WHAT YOU SHOULD DO ::
The response should hold each line from the entries below where "ascending" is found.
** Opening RECORDS FOR PROCESSING block **
(** * pkg/sync: the sync engine of JuiceFS, embedded in Rocq

    The development follows [pkg/sync/sync.go].  Keys are Go strings and
    compare byte-wise; sizes, limits and times are [int64] values carried
    as [Z]; channels that a producer closes are finite lists, a [nil]
    descriptor on a channel is [None]. *)

From Stdlib Require Import ZArith List String Ascii Bool Lia DecimalString.
From Stdlib Require Import Sorting.Sorted Sorting.Permutation Sorting.Mergesort.
From Stdlib Require Import Structures.Orders.
From Stdlib Require Import Structures.OrderedTypeEx.
Import ListNotations.

Open Scope Z_scope.

(** ** Keys: Go string comparison *)

Module Keys.

(** [a < b], [a <= b], [a > b] and [a == b] on Go strings. *)
Definition lt (a b : string) : bool := String.ltb a b.
Definition le (a b : string) : bool := String.leb a b.
Definition gt (a b : string) : bool := String.ltb b a.
Definition eq (a b : string) : bool := String.eqb a b.

(** strings.HasPrefix(s, prefix) *)
Definition HasPrefix (s prefix : string) : bool := String.prefix prefix s.

Lemma lt_spec a b : lt a b = true <-> String_as_OT.lt a b.
Proof.
  unfold lt, String.ltb. rewrite <- String_as_OT.cmp_lt.
  unfold String_as_OT.cmp. destruct (String.compare a b); intuition congruence.
Qed.

Lemma lt_irrefl a : lt a a = false.
Proof.
  unfold lt, String.ltb.
  assert (H : String.compare a a = Eq) by (now apply String_as_OT.cmp_eq).
  now rewrite H.
Qed.

Lemma lt_trans a b c : lt a b = true -> lt b c = true -> lt a c = true.
Proof.
  rewrite !lt_spec. apply String_as_OT.lt_trans.
Qed.

Lemma lt_asym a b : lt a b = true -> lt b a = false.
Proof.
  intros H. destruct (lt b a) eqn:E; [|reflexivity].
  pose proof (lt_trans _ _ _ H E) as F. now rewrite lt_irrefl in F.
Qed.

Lemma le_lt_or_eq a b : le a b = true <-> lt a b = true \/ a = b.
Proof.
  unfold le, lt, String.leb, String.ltb.
  destruct (String.compare a b) eqn:E.
  - apply String.compare_eq_iff in E. intuition.
  - intuition.
  - split; [discriminate|]. intros [H|H]; [discriminate|].
    subst. assert (F : String.compare b b = Eq) by (now apply String_as_OT.cmp_eq).
    congruence.
Qed.

Lemma le_false_gt a b : le a b = false <-> gt a b = true.
Proof.
  unfold le, gt, String.leb, String.ltb.
  rewrite (String.compare_antisym b a).
  destruct (String.compare a b); simpl; intuition congruence.
Qed.

Lemma gt_lt a b : gt a b = lt b a.
Proof. reflexivity. Qed.


Lemma trichotomy a b : lt a b = true \/ a = b \/ lt b a = true.
Proof.
  destruct (le a b) eqn:E.
  - apply le_lt_or_eq in E. tauto.
  - apply le_false_gt in E. rewrite gt_lt in E. tauto.
Qed.

(** A stream of keys is strictly ascending. *)
Definition ascending (ks : list string) : Prop :=
  StronglySorted (fun a b => lt a b = true) ks.

End Keys.

(** ** Data model *)

(** [int64] arithmetic wraps around. *)
Definition wrap64 (z : Z) : Z := (z + 2^63) mod 2^64 - 2^63.

Definition min_int64 : Z := - 2^63.
Definition max_int64 : Z := 2^63 - 1.

Lemma wrap64_small z : min_int64 <= z <= max_int64 -> wrap64 z = z.
Proof.
  unfold wrap64, min_int64, max_int64. intros H.
  rewrite Z.mod_small; lia.
Qed.

(** The constants of sync.go. *)
Definition maxResults : Z := 1000.
Definition defaultPartSize : Z := Z.shiftl 5 20.
Definition bufferSize : Z := Z.shiftl 32 10.
Definition maxBlock : Z := defaultPartSize * 2.
Definition markDeleteSrc : Z := -1.
Definition markDeleteDst : Z := -2.
Definition markCopyPerms : Z := -3.
Definition markChecksum : Z := -4.

(** An object descriptor as a listing returns it ([object.Object], with the
    POSIX attributes of [object.File]).  [Mtime] is a [time.Time] in
    nanoseconds since the epoch. *)
Record Obj : Type := mkObj {
  Key : string;
  Size : Z;
  Mtime : Z;
  IsDir : bool;
  IsSymlink : bool;
  Mode : Z;
  Owner : string;
  Group : string
}.

(** time.Time.Unix(): whole seconds since the epoch. *)
Definition Unix (t : Z) : Z := t / 1000000000.

(** What travels on the task channel: a descriptor, or a descriptor wrapped
    by [withSize] ([objWithSize] / [fileWithSize]), whose [Size()] is the
    marker and which keeps the original descriptor inside. *)
Inductive Object : Type :=
| Plain (o : Obj)
| Sized (o : Obj) (nsize : Z).

Definition withSize (o : Obj) (nsize : Z) : Object := Sized o nsize.

Definition withoutSize (t : Object) : Obj :=
  match t with
  | Plain o => o
  | Sized o _ => o
  end.

Definition ObjectSize (t : Object) : Z :=
  match t with
  | Plain o => Size o
  | Sized _ n => n
  end.

Definition ObjectKey (t : Object) : string := Key (withoutSize t).

(** An include / exclude rule. *)
Record rule : Type := mkRule { pattern : string; include : bool }.

(** The fields of [Config] that the engine reads. [Limit] is the only one
    it writes. *)
Record Config : Type := mkConfig {
  Start : string;
  End : string;
  Update : bool;
  ForceUpdate : bool;
  Perms : bool;
  Dry : bool;
  DeleteSrc : bool;
  DeleteDst : bool;
  Dirs : bool;
  Existing : bool;
  IgnoreExisting : bool;
  Links : bool;
  Limit : Z;
  CheckAll : bool;
  CheckNew : bool;
  CheckChange : bool;
  ListThreads : Z;
  ListDepth : Z;
  Manager : string;
  rules : list rule
}.

Definition set_Limit (c : Config) (l : Z) : Config :=
  mkConfig (Start c) (End c) (Update c) (ForceUpdate c) (Perms c) (Dry c)
           (DeleteSrc c) (DeleteDst c) (Dirs c) (Existing c) (IgnoreExisting c)
           (Links c) l (CheckAll c) (CheckNew c) (CheckChange c)
           (ListThreads c) (ListDepth c) (Manager c) (rules c).

(** config.Limit-- *)
Definition dec_Limit (c : Config) : Config := set_Limit c (wrap64 (Limit c - 1)).

(** ** The diff merger: [handleExtraObject] and [produce] *)

Module Merger.

(** The effects of the merger, in program order. *)
Inductive event : Type :=
| EvTotal                  (* incrTotal(1) *)
| EvTask (t : Object)      (* tasks <- t *)
| EvSkip (o : Obj)         (* skipIt(obj) *)
| EvSrcDelay (k : string)  (* srcDelayDel = append(srcDelayDel, k) *)
| EvDstDelay (k : string)  (* dstDelayDel = append(dstDelayDel, k) *)
| EvExtra (o : Obj).       (* extra.Increment(); extraBytes.IncrInt64(size) *)

Inductive result : Type :=
| RetNil
| RetErr (msg : string).

Definition listing_failed : string :=
  "listing failed, stop syncing, waiting for pending ones".

Definition needCopyPerms (o1 o2 : Obj) : bool :=
  negb (Mode o2 =? Mode o1) || negb (String.eqb (Owner o2) (Owner o1))
  || negb (String.eqb (Group o2) (Group o1)).
(** * gatsby-transformer-video: conversion cache, filter graph and profiles

    A shallow embedding of the TypeScript sources of the plugin
    (ffmpeg.ts, helpers.ts, gatsby-node.ts and the codec profiles) together
    with the properties stated about them.

    Conventions.
    - JavaScript values that may be [undefined] or [null] are of type
      [nullable A]; optional fields of probe records ([field?: T]) are
      [option T], [None] standing for [undefined].
    - The duration of a probed stream is what fluent-ffmpeg hands over: a
      number where the prober printed a plain decimal, a string otherwise
      ([ProbeValue]).
    - GraphQL [Int] arguments and the integers produced by [parseInt] are
      mathematical integers ([Z]); they stand for IEEE doubles in the range
      where integer arithmetic is exact.  [NaN] is kept apart ([number]).
    - The quotient computed for the time-remap stage is a binary64 float
      ([PrimFloat]), and [toFixed] is computed exactly from its mantissa and
      exponent.
    - The file system is a finite map from paths to nodes; asynchronous code
      is sequential state passing with exceptions ([M]).  Messages sent to
      the reporter are not part of the state. *)

From Stdlib Require Import ZArith Floats Ascii String.
From stdpp Require Import base option list strings gmap sorting pretty.

(** ** JavaScript values *)

Inductive nullable (A : Type) : Type :=
| undefined
| null
| val (a : A).
Arguments undefined {A}.
Arguments null {A}.
Arguments val {A} a.

(** The result of [parseInt] and of integer arithmetic on it. *)
Inductive number : Type :=
| NaN
| Int (z : Z).

(** ECMAScript [Number::toString] on doubles that are not handled by the
    integer model: a service of the runtime, not of this program. *)
Class Runtime : Type := Number_toString : float → string.

(** Truthiness, as tested by [if (x)], [x && y], [x || y] and [!x]. *)
Class Truthy (A : Type) : Type := truthy : A → bool.

#[global] Instance truthy_Z : Truthy Z := λ z, negb (z =? 0)%Z.
#[global] Instance truthy_string : Truthy string :=
  λ s, match s with EmptyString => false | String _ _ => true end.
#[global] Instance truthy_float : Truthy float :=
  λ x, match Prim2SF x with
       | S754_zero _ | S754_nan => false
       | _ => true
       end.
#[global] Instance truthy_number : Truthy number :=
  λ n, match n with NaN => false | Int z => truthy z end.
#[global] Instance truthy_nullable {A} `{Truthy A} : Truthy (nullable A) :=
  λ x, match x with val a => truthy a | _ => false end.
#[global] Instance truthy_option {A} `{Truthy A} : Truthy (option A) :=
  λ x, match x with Some a => truthy a | None => false end.

(** Conversion to string inside a template literal. *)
Class Show (A : Type) : Type := show : A → string.

#[global] Instance show_Z : Show Z := λ z, pretty z.
#[global] Instance show_string : Show string := λ s, s.
#[global] Instance show_float `{Runtime} : Show float := Number_toString.
#[global] Instance show_number : Show number :=
  λ n, match n with NaN => "NaN" | Int z => show z end.
#[global] Instance show_nullable {A} `{Show A} : Show (nullable A) :=
  λ x, match x with
       | undefined => "undefined"
       | null => "null"
       | val a => show a
       end.

(** [Array.prototype.join()] with its default separator. *)
Fixpoint join (l : list string) : string :=
  match l with
  | [] => ""
  | [s] => s
  | s :: l' => s +:+ "," +:+ join l'
  end.

(** *** parseInt *)

Definition is_space (a : ascii) : bool :=
  let n := nat_of_ascii a in
  (n =? 32)%nat || ((9 <=? n)%nat && (n <=? 13)%nat).

Fixpoint trim_start (s : string) : string :=
  match s with
  | String a s' => if is_space a then trim_start s' else s
  | EmptyString => s
  end.

Definition digit_value (radix : Z) (a : ascii) : option Z :=
  let n := Z.of_nat (nat_of_ascii a) in
  let d :=
    if (48 <=? n)%Z && (n <=? 57)%Z then Some (n - 48)%Z
    else if (97 <=? n)%Z && (n <=? 122)%Z then Some (n - 87)%Z
    else if (65 <=? n)%Z && (n <=? 90)%Z then Some (n - 55)%Z
    else None in
  match d with
  | Some v => if (v <? radix)%Z then Some v else None
  | None => None
  end.

(** The longest prefix of digits, most significant first. *)
Fixpoint parse_digits (radix : Z) (s : string) (acc : option Z) : option Z :=
  match s with
  | String a s' =>
      match digit_value radix a with
      | Some d =>
          parse_digits radix s'
            (Some (match acc with Some n => n * radix + d | None => d end)%Z)
      | None => acc
      end
  | EmptyString => acc
  end.

Definition parseInt (input : string) : number :=
  let s := trim_start input in
  let '(sign, s) :=
    match s with
    | String "-" s' => ((-1)%Z, s')
    | String "+" s' => (1%Z, s')
    | _ => (1%Z, s)
    end in
  let '(radix, s) :=
    match s with
    | String "0" (String "x" s') | String "0" (String "X" s') => (16%Z, s')
    | _ => (10%Z, s)
    end in
  match parse_digits radix s None with
  | Some n => Int (sign * n)
  | None => NaN
  end.

(** [String.prototype.startsWith] *)
Fixpoint starts_with (prefix s : string) : bool :=
  match prefix with
  | EmptyString => true
  | String a prefix' =>
      match s with
      | String b s' => Ascii.eqb a b && starts_with prefix' s'
      | EmptyString => false
      end
  end.

(** [String.prototype.split(sep)[0]] for a one-character separator. *)
Fixpoint split_head (sep : ascii) (s : string) : string :=
  match s with
  | String a s' => if Ascii.eqb a sep then "" else String a (split_head sep s')
  | EmptyString => ""
  end.

(** *** Doubles *)

Definition float_of_Z (z : Z) : float :=
  SF2Prim (binary_normalize prec emax z 0 false).

Definition float_of_number (n : number) : float :=
  match n with
  | NaN => PrimFloat.nan
  | Int z => float_of_Z z
  end.

(** [ToNumber] on an integer argument that may be missing. *)
Definition to_number (x : nullable Z) : float :=
  match x with
  | undefined => PrimFloat.nan
  | null => float_of_Z 0
  | val z => float_of_Z z
  end.

Fixpoint zeros (n : nat) : string :=
  match n with
  | O => ""
  | S n' => String "0" (zeros n')
  end.

(** The digits of [n / 10^6] with exactly six decimals, [0 <= n]. *)
Definition fixed6 (n : Z) : string :=
  let frac := pretty (n mod 1000000)%Z in
  pretty (n / 1000000)%Z +:+ "." +:+ zeros (6 - String.length frac) +:+ frac.

(** [Number.prototype.toFixed(6)]: the integer [n] with [n / 10^6] nearest
    to the double (the larger one on a tie), then its decimal digits. *)
Definition toFixed6 `{Runtime} (x : float) : string :=
  match Prim2SF x with
  | S754_nan => "NaN"
  | S754_infinity s => if s then "-Infinity" else "Infinity"
  | S754_zero _ => "0.000000"
  | S754_finite s m e =>
      let m := Z.pos m in
      if (0 <=? e)%Z && (10 ^ 21 <=? m * 2 ^ e)%Z then Number_toString x
      else
        let n :=
          if (0 <=? e)%Z then (m * 2 ^ e * 1000000)%Z
          else ((2 * m * 1000000 + 2 ^ (- e)) / 2 ^ (1 - e))%Z in
        (if s then "-" else "") +:+ fixed6 n
  end.

(** ** Exceptions and results *)

Inductive exn : Type :=
| Error (message : string)
| TypeError (message : string)
| WrongFileTypeError.

Inductive result (A : Type) : Type :=
| Ok (a : A)
| Throw (e : exn).
Arguments Ok {A} a.
Arguments Throw {A} e.

Definition result_bind {A B} (r : result A) (k : A → result B) : result B :=
  match r with
  | Ok a => k a
  | Throw e => Throw e
  end.

(** ** Probe data and field arguments (types.ts, fluent-ffmpeg) *)

(** A field of the probe output as fluent-ffmpeg hands it over: a value
    written as a plain decimal has become a number, every other value
    (["N/A"], ["30/1"]) is still a string.  As elsewhere, a number that is an
    integer is kept apart from the other doubles. *)
Inductive ProbeValue : Type :=
| probe_int (z : Z)
| probe_float (x : float)
| probe_string (s : string).

#[global] Instance truthy_ProbeValue : Truthy ProbeValue :=
  λ v, match v with
       | probe_int z => truthy z
       | probe_float x => truthy x
       | probe_string s => truthy s
       end.

#[global] Instance show_ProbeValue `{Runtime} : Show ProbeValue :=
  λ v, match v with
       | probe_int z => show z
       | probe_float x => show x
       | probe_string s => s
       end.

Record FfprobeStream : Type := {
  codec_type : option string;
  r_frame_rate : option string;
  duration : option ProbeValue;
  width : option Z;
  height : option Z;
}.

Record FfprobeData : Type := {
  streams : list FfprobeStream;
}.

Record VideoStreamMetadata : Type := {
  videoStream : FfprobeStream;
  currentFps : number;
}.

Record DefaultTransformerFieldArgs : Type := {
  maxWidth : nullable Z;
  maxHeight : nullable Z;
  fa_duration : nullable Z;
  fps : nullable Z;
  saturation : nullable float;
  overlay : nullable string;
  overlayX : nullable string;
  overlayY : nullable string;
  overlayPadding : nullable Z;
  publicPath : nullable string;
}.

(** ** Filter graph (ffmpeg.ts) *)

Definition generateScaleFilter (maxWidth maxHeight : nullable Z) : string :=
  if negb (truthy maxHeight) then
    "'min(" +:+ show maxWidth +:+ ",iw)':-2:flags=lanczos"
  else
    "'min(iw*min(1\,min(" +:+ show maxWidth +:+ "/iw\," +:+ show maxHeight
      +:+ "/ih)), iw)':-2:flags=lanczos".

(** [padding.toString()]: a method call, so it throws on [null]. *)
Definition padding_toString (padding : nullable Z) : result string :=
  match padding with
  | val z => Ok (show z)
  | _ => Throw (TypeError "Cannot read properties of null (reading 'toString')")
  end.

Definition strict_eq (x : nullable string) (s : string) : bool :=
  match x with
  | val t => String.eqb t s
  | _ => false
  end.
** Closing RECORDS FOR PROCESSING block **
ANSWER TO THIS TASK ::
(** A stream of keys is strictly ascending. *)
Definition ascending (ks : list string) : Prop :=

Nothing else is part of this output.